Mais amargas são as lembranças dos dias em que ia para a porta da padaria (antes de ir para a escola, mesmo no inverno, com temperaturas negativas) na esperança de poder comprar o pão a que tínhamos direito, sendo que, por vezes, já não havia pão quando chegava a hora de ser atendido. E eu tinha de ir para a escola com uma caneca de 'café de cevada'. Poucos anos depois, a minha mãe começou a fazer o pão em casa, que era cozido num forno comunitário. Era um pão de centeio de que ainda hoje tenho saudades. Só se comia alguns dias depois de cozido, porque «o pão assente funde mais», dizia a minha mãe, sabendo bem do que falava.

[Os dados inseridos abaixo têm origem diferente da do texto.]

#[local] Arguments completed_count : simpl never.

Lemma completed_count_snoc r log e :
  completed_count r (log ++ [e]) =
  (completed_count r log + if is_completed r e then 1 else 0)%nat.
Proof.
  unfold completed_count. rewrite List.filter_app, length_app. simpl.
  by destruct (is_completed r e).
Qed.

Lemma completed_once_deploy d : completed_once (deploy d).
Proof. intros r. by paths. Qed.

Lemma completed_once_step s env c :
  contexts_issued s -> completed_once s -> completed_once (execute env c s).
Proof.
  intros Hi Hc. destruct c; paths; try done.
  all: intros r'; cbn; rewrite completed_count_snoc, (Hc r'); cbn;
    rewrite ?mget_insert; repeat case_decide; subst; cbn;
    rewrite ?N.eqb_refl; try lia.
  - destruct (decryptionContexts s5 !! counterRequest s5) as [ctx|] eqn:Hr.
    + assert (counterRequest s5 < counterRequest s5); [|lia].
      apply Hi. by rewrite Hr.
    + by rewrite (mget_None _ _ _ Hr).
  - by match goal with Hp : processed _ = false |- _ => rewrite Hp end.
  - match goal with Hne : _ <> r' |- _ => apply N.eqb_neq in Hne; rewrite Hne end.
    lia.
Qed.

Lemma invariant_deploy d : invariant (deploy d).
Proof.
  split; [|split; [|split]].
  - apply batches_in_range_deploy.
  - apply indices_dense_deploy.
  - apply contexts_issued_deploy.
  - apply completed_once_deploy.
Qed.

Lemma invariant_step s env c : invariant s -> invariant (execute env c s).
Proof.
  intros (Hb & Hd & Hi & Hc). split; [|split; [|split]].
  - by apply batches_in_range_step.
  - by apply indices_dense_step.
  - by apply contexts_issued_step.
  - by apply completed_once_step.
Qed.

Lemma reachable_invariant s : reachable s -> invariant s.
Proof.
  induction 1 as [d|s env c _ IH]; [apply invariant_deploy|by apply invariant_step].
Qed.

Lemma reachable_run cs s : reachable s -> reachable (run cs s).
Proof.
  revert s. induction cs as [|[env c] cs IH]; [done|].
  intros s Hs. apply IH. by constructor.
Qed.

Lemma run_app cs1 cs2 s : run (cs1 ++ cs2) s = run cs2 (run cs1 s).
Proof. unfold run. apply foldl_app. Qed.

(** A reverted call leaves the storage as it was. *)
Lemma execute_reverted s env c e :
  outcome (dispatch env c) s = Some e -> execute env c s = s.
Proof.
  unfold execute, commit, outcome. by destruct (dispatch env c s) as [?|[[] ?]].
Qed.

End Invariants.

(** ** What each entry point returns *)

Section Outcomes.
Context `{FHEVM}.

Lemma outcome_commit m s :
  match outcome m s with Some _ => commit m s = s | None => True end.
Proof. unfold outcome, commit. by destruct (m s) as [?|[[] ?]]. Qed.

Lemma submitAsset_outcome s env a h c bio :
  let sender := msg_sender env in
  let last := mget 0 (lastSubmissionTime s) sender in
  let cur := currentBatchId s in
  outcome (submitAsset env a h c bio) s =
    if negb (mget false (isProvider s) sender) then Some NotProvider
    else if paused s then Some PausedError
    else if negb (last + cooldownSeconds s <=? UINT256_MAX) then Some Panic
    else if block_timestamp env <? last + cooldownSeconds s then Some CooldownActive
    else if negb (open_of s cur) then Some BatchClosedOrInvalid
    else if negb (count_of s cur + 1 <=? UINT256_MAX) then Some Panic
    else None.
Proof. open_call. cbn. settle. Qed.

Lemma submitAsset_commit s env a h c bio :
  outcome (submitAsset env a h c bio) s = None ->
  let cur := currentBatchId s in
  let i := count_of s cur in
  commit (submitAsset env a h c bio) s =
    set_events (events s ++ [AssetSubmitted (msg_sender env) cur i])
      (set_lastSubmissionTime
         (<[msg_sender env := block_timestamp env]> (lastSubmissionTime s))
         (set_assetCountInBatch (<[cur := i + 1]> (assetCountInBatch s))
            (set_batchAssets
               (<[(cur, i) := mkAssetData a h c bio (msg_sender env)]>
                  (batchAssets s)) s))).
Proof. open_call. cbn. settle. Qed.

Lemma requestBatchSummaryDecryption_outcome s env b :
  let sender := msg_sender env in
  let last := mget 0 (lastDecryptionRequestTime s) sender in
  outcome (requestBatchSummaryDecryption env b) s =
    if paused s then Some PausedError
    else if negb (last + cooldownSeconds s <=? UINT256_MAX) then Some Panic
    else if block_timestamp env <? last + cooldownSeconds s then Some CooldownActive
    else if count_of s b =? 0 then Some InvalidBatchId
    else if negb (counterRequest s + 1 <=? UINT256_MAX) then Some Panic
    else None.
Proof.
  open_call. cbn. repeat case_match; simplify_eq/=; try done.
  all: repeat match goal with
    | Hi : context [initialized (aggregate_loop _ _)] |- _ =>
        rewrite aggregate_loop_initialized in Hi
    end; settle.
Qed.

Lemma requestBatchSummaryDecryption_commit s env b :
  outcome (requestBatchSummaryDecryption env b) s = None ->
  let r := counterRequest s in
  commit (requestBatchSummaryDecryption env b) s =
    set_events (events s ++ [DecryptionRequested r b])
      (set_lastDecryptionRequestTime
         (<[msg_sender env := block_timestamp env]> (lastDecryptionRequestTime s))
         (set_decryptionContexts
            (<[r := mkDecryptionContext b
                      (_hashCiphertexts (handles (aggregate_loop s b))) false]>
               (decryptionContexts s))
            (set_counterRequest (r + 1) s))).
Proof. open_call. cbn. settle. Qed.
Lemma signup_frame_witness :
  signup_for_activity "Art Studio" "student4@mergington.edu" activities
  = (Returned (mkMessage "Signed up student4@mergington.edu for Art Studio"),
     art_studio_signed_up) ∧
  (∃ activity activity',
     activities !! "Art Studio" = Some activity ∧
     art_studio_signed_up !! "Art Studio" = Some activity' ∧
     description activity' = description activity ∧
     schedule activity' = schedule activity ∧
     max_participants activity' = max_participants activity) ∧
  (∀ other, other ≠ "Art Studio" →
            art_studio_signed_up !! other = activities !! other).
Proof.
  assert (Hcall :
      signup_for_activity "Art Studio" "student4@mergington.edu" activities
      = (Returned (mkMessage "Signed up student4@mergington.edu for Art Studio"),
         art_studio_signed_up))
    by (vm_compute; reflexivity).
  split; [exact Hcall|].
  exact (signup_frame activities "Art Studio" "student4@mergington.edu" _ _ Hcall).
Defined.

(** ** The seed and its keys *)

(** C10. At process start the registry has exactly the six keys
    "Basketball Club", "Tennis Team", "Art Studio", "Music Band",
    "Debate Team" and "Science Club", and the participant list of every
    seeded activity is empty. *)
Theorem activities_seed :
  dom activities
  =@{gset string} {[ "Basketball Club"; "Tennis Team"; "Art Studio";
                     "Music Band"; "Debate Team"; "Science Club" ]} ∧
  size activities = 6%nat ∧
  map_Forall (λ _ activity, participants activity = []) activities.
Proof.
  split_and!.
  - apply (bool_decide_unpack _). vm_compute. exact I.
  - vm_compute. reflexivity.
  - apply (bool_decide_unpack _). vm_compute. exact I.
Qed.

(** C8. The set of activity names in the registry is invariant: no request
    (listing, signup or unregister, returning or raising) adds or removes
    a key, so after any sequence of requests the keys are the ones seeded
    at process start. *)
Theorem registry_keys_fixed detail_before detail_after :
  (∀ r registry,
     dom (serve detail_before detail_after r registry) = dom registry) ∧
  (∀ rs,
     dom (serve_all detail_before detail_after rs activities) = dom activities).
Proof.
  split.
  - apply serve_dom.
  - intros rs. apply serve_all_dom.
Qed.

Mas vi muitas vezes os trabalhadores rurais jantar (era o nome da refeição do meio dia) um pedaço de pão centeio e um tomate ou uma cebola que colhiam na horta (na melhor das hipóteses, um pouco de carne gorda de porco, que tinha sido cozida para temperar o caldo de batata, couve e feijão). E à noite, quando chegavam a casa, a ceia era uma malga de caldo, que já tinha sido, manhã cedo, o seu almoço.

«As sequelas da Guerra Civil na Espanha e da 2.ª Guerra Mundial acentuaram as dificuldades económicas de um país atrasado e refém do fascismo como era o Portugal salazarista.»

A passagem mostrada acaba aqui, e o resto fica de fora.